Shawshank State Prison is a fictional New England state prison in the state of Maine. It serves as the primary location in the novella Rita Hayworth and Shawshank Redemption by Stephen King, as well as its subsequent film adaptation. The prison has also been mentioned in several other works by King.

Overview
Shawshank State Prison first appeared in Stephen King's novella entitled Rita Hayworth and Shawshank Redemption. The story was originally published in the 1982 short story collection Different Seasons alongside three other novellas, two of which also referenced the prison.

The Shawshank Redemption, a motion picture based on the novella, was released in 1994. The actual building used for filming was the Ohio State Reformatory in Mansfield, Ohio.

Shawshank State Prison also appears in several episodes of the Hulu original series Castle Rock.
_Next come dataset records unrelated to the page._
(* ===== verification/PbufChain.v ===== *)
(** * Packet buffers: chains and their data

    The abstraction of a pbuf chain: the list of its pbufs and, through the
    memory, the bytes it carries; and the contract of every chain operation. *)
From S2P Require Import Prelude Pbuf.

(** [chain_at m p ps]: following [next] from [p] visits exactly [ps]. *)
Fixpoint chain_at (m : gmap Z pbuf) (p : Z) (ps : list (Z * pbuf)) : Prop :=
  match ps with
  | [] => p = NULL
  | (a, b) :: r => p = a /\ a <> NULL /\ m !! a = Some b /\ chain_at m (next b) r
  end.

Definition tot (ps : list (Z * pbuf)) : Z := foldr (fun x n => p_len x.2 + n) 0 ps.

(** The invariant struct pbuf documents: each [tot_len] is the length of the
    chain from there on. *)
Fixpoint wf_chain (ps : list (Z * pbuf)) : Prop :=
  match ps with
  | [] => True
  | (_, b) :: r => 0 <= p_len b /\ p_tot_len b = p_len b + tot r /\ p_tot_len b < 65536 /\ wf_chain r
  end.

(** The bytes of a chain. *)
Definition chain_data (m : memory) (ps : list (Z * pbuf)) : list Z :=
  concat ((fun x => mem_read m (payload x.2) (p_len x.2)) <$> ps).

(** Payloads lie in the address space and do not overlap. *)
Definition apart (a b : Z * pbuf) : Prop :=
  payload a.2 + p_len a.2 <= payload b.2 \/ payload b.2 + p_len b.2 <= payload a.2.
Fixpoint payloads_ok (ps : list (Z * pbuf)) : Prop :=
  match ps with
  | [] => True
  | x :: r => addr_ok (payload x.2) (p_len x.2) /\ Forall (apart x) r /\ payloads_ok r
  end.

(** ** Single pbufs *)
Lemma pget_lookup h p b : pget h p = Ret b <-> p <> NULL /\ pbufs h !! p = Some b.
Proof.
  unfold pget. destruct (Z.eqb_spec p NULL) as [->|Hp].
  - split; [done|]. by intros [? _].
  - destruct (pbufs h !! p); cbn; split; try done; [by intros [= ->]|by intros [_ [= ->]]|by intros [_ [=]]].
Qed.
Lemma pget_pset h p b : p <> NULL -> pget (pset p b h) p = Ret b.
Proof. intros Hp. apply pget_lookup. split; [done|]. cbn. apply lookup_insert_eq. Qed.
Lemma remove_header_gen p dec b h :
  pget h p = Ret b -> 0 < dec <= p_len b -> p_len b <= p_tot_len b < 65536 ->
  pbuf_remove_header p dec h = Ret (0, pset p (set_data (u64 (payload b + dec)) (p_len b - dec) (p_tot_len b - dec) b) h).
Proof.
  intros Hg Hd Ht. pose proof Hg as [Hp _]%pget_lookup. unfold pbuf_remove_header.
  rewrite (proj2 (Z.eqb_neq p NULL) Hp), Hg. cbn [negb lwip_assert]. rewrite Z.gtb_ltb, (proj2 (Z.ltb_ge 65535 dec)) by lia.
  rewrite (proj2 (Z.eqb_neq dec 0)) by lia. cbn [res_bind]. rewrite (proj2 (Z.leb_le dec _)) by lia.
  by rewrite !u16_small by lia.
Qed.

Lemma tot_nonneg ps : wf_chain ps -> 0 <= tot ps.
Proof.
  induction ps as [|[a b] ps IH]; [done|]. simpl. intros (? & ? & ? & ?%IH). lia.
Qed.

Lemma tot_bound ps : wf_chain ps -> 0 <= tot ps < 65536.
Proof.
  intros H. pose proof (tot_nonneg ps H). destruct ps as [|[a b] ps]; [simpl; lia|].
  simpl in *. lia.
Qed.

Lemma chain_data_cons m a b ps :
  chain_data m ((a, b) :: ps) = mem_read m (payload b) (p_len b) ++ chain_data m ps.
Proof. done. Qed.

Lemma length_chain_data m ps : wf_chain ps -> Z.of_nat (length (chain_data m ps)) = tot ps.
Proof.
  induction ps as [|[a b] ps IH]; [done|]. rewrite chain_data_cons. cbn [wf_chain tot foldr snd].
  intros (H1 & _ & _ & H). rewrite length_app, length_mem_read, Nat2Z.inj_add, IH by done.
  fold (tot ps). lia.
Qed.

Lemma chain_data_app m ps qs : chain_data m (ps ++ qs) = chain_data m ps ++ chain_data m qs.
Proof. unfold chain_data. by rewrite fmap_app, concat_app. Qed.

Lemma chain_null m ps : chain_at m NULL ps -> ps = [].
Proof. destruct ps as [|[a b] ps]; [done|]. simpl. intros (<- & ? & _). done. Qed.

(** A chain is determined by its head, so it cannot visit a pbuf twice. *)
Lemma chain_at_fun m p ps qs : chain_at m p ps -> chain_at m p qs -> ps = qs.
Proof.
  revert p qs. induction ps as [|[a b] ps IH]; intros p [|[c d] qs]; simpl; try done.
  - intros -> (<- & ? & _). done.
  - intros (-> & ? & _) ->. done.
  - intros (-> & Ha & Hb & Hr) (<- & _ & Hd & Hs). rewrite Hb in Hd. injection Hd as <-.
    f_equal. by eapply IH.
Qed.

Lemma chain_at_suffix m p ps qs : chain_at m p (ps ++ qs) -> exists q, chain_at m q qs.
Proof.
  revert p. induction ps as [|[a b] ps IH]; simpl; intros p H; [eauto|].
  destruct H as (_ & _ & _ & H). by eapply IH.
Qed.

Lemma chain_at_elem m p ps a b : chain_at m p ps -> (a, b) ∈ ps -> m !! a = Some b /\ a <> NULL.
Proof.
  revert p. induction ps as [|[c d] ps IH]; intros p; simpl; [by intros _ ?%not_elem_of_nil|].
  intros (-> & Hc & Hd & Hr) [[= -> ->]|He]%elem_of_cons; [done|]. by eapply IH.
Qed.

Lemma chain_not_in_tail m p a b ps : chain_at m p ((a, b) :: ps) -> a ∉ ps.*1.
Proof.
  intros H [[a' b'] [-> Hin]]%list_elem_of_fmap. simpl in *.
  apply list_elem_of_split in Hin as (l1 & l2 & ->).
  destruct H as (-> & Ha & Hb & Hr). destruct (chain_at_suffix _ _ _ _ Hr) as [q Hq].
  simpl in Hq. destruct Hq as (-> & _ & Hb' & Hq). rewrite Hb in Hb'. injection Hb' as <-.
  assert (l1 ++ (a', b) :: l2 = l2) as E by by eapply chain_at_fun.
  apply (f_equal length) in E. rewrite length_app in E. simpl in E. lia.
Qed.

Lemma chain_NoDup m p ps : chain_at m p ps -> NoDup (ps.*1).
Proof.
  revert p. induction ps as [|[a b] ps IH]; intros p H; [constructor|]. cbn. constructor.
  - by eapply chain_not_in_tail.
  - eapply (IH (next b)). apply H.
Qed.

(** Every live pbuf gives the loops a unit of fuel, which is enough. *)
Lemma chain_length_le h p ps : chain_at (pbufs h) p ps -> (length ps < chain_fuel h)%nat.
Proof.
  intros H. unfold chain_fuel. pose proof (chain_NoDup _ _ _ H) as Hnd.
  assert (length (ps.*1) <= size (pbufs h))%nat as Hle.
  { rewrite <- size_dom, <- (size_list_to_set (C:=gset Z)) by done.
    apply subseteq_size. intros a Ha%elem_of_list_to_set.
    apply list_elem_of_fmap in Ha as ([x b] & -> & Hin). apply elem_of_dom.
    exists b. by eapply chain_at_elem. }
  rewrite length_fmap in Hle. lia.
Qed.

(** A chain survives updates outside it. *)
Lemma chain_at_agree m m' p ps :
  chain_at m p ps -> (forall a b, (a, b) ∈ ps -> m' !! a = Some b) -> chain_at m' p ps.
Proof.
  revert p. induction ps as [|[a b] ps IH]; intros p; simpl; [done|].
  intros (-> & Ha & Hb & Hr) Hag. split; [done|]. split; [done|]. split.
  - apply Hag. constructor.
  - apply IH; [done|]. intros c d Hin. apply Hag. by constructor.
Qed.

Lemma chain_at_insert m p ps a b :
  a ∉ ps.*1 -> chain_at m p ps -> chain_at (<[a := b]> m) p ps.
Proof.
  intros Ha H. eapply chain_at_agree; [exact H|]. intros c d Hin.
  rewrite lookup_insert_ne; [by eapply chain_at_elem|]. intros ->. apply Ha.
  apply list_elem_of_fmap. by exists (c, d).
Qed.

Lemma chain_at_delete m p ps a : a ∉ ps.*1 -> chain_at m p ps -> chain_at (delete a m) p ps.
Proof.
  intros Ha H. eapply chain_at_agree; [exact H|]. intros c d Hin.
  rewrite lookup_delete_ne; [by eapply chain_at_elem|]. intros ->. apply Ha.
  apply list_elem_of_fmap. by exists (c, d).
Qed.

Lemma pget_chain h p a b ps : chain_at (pbufs h) p ((a, b) :: ps) -> pget h p = Ret b.
Proof.
  simpl. intros (-> & Ha & Hb & _). unfold pget. destruct (Z.eqb_spec a NULL); [done|].
  by rewrite Hb.
Qed.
For the series, the showrunners used the West Virginia Penitentiary as the prison. “Part of the reason we chose the prison that we chose to shoot at was we loved the idea that there are houses literally in the shadow of the prison," said showrunner Sam Shaw. "It’s pretty different from the amazing prison in Ohio that they shot for the movie, which stands alone."

Works that reference Shawshank State Prison

In other media
Apart from appearing in the Castle Rock TV series, Shawshank State Prison is also mentioned in two episodes of Haven, and an episode of Murder, She Wrote. References to the prison can also be found in works of King's son Joe Hill, including the novel NOS4A2 and the 2019 comic Basket Full of Heads.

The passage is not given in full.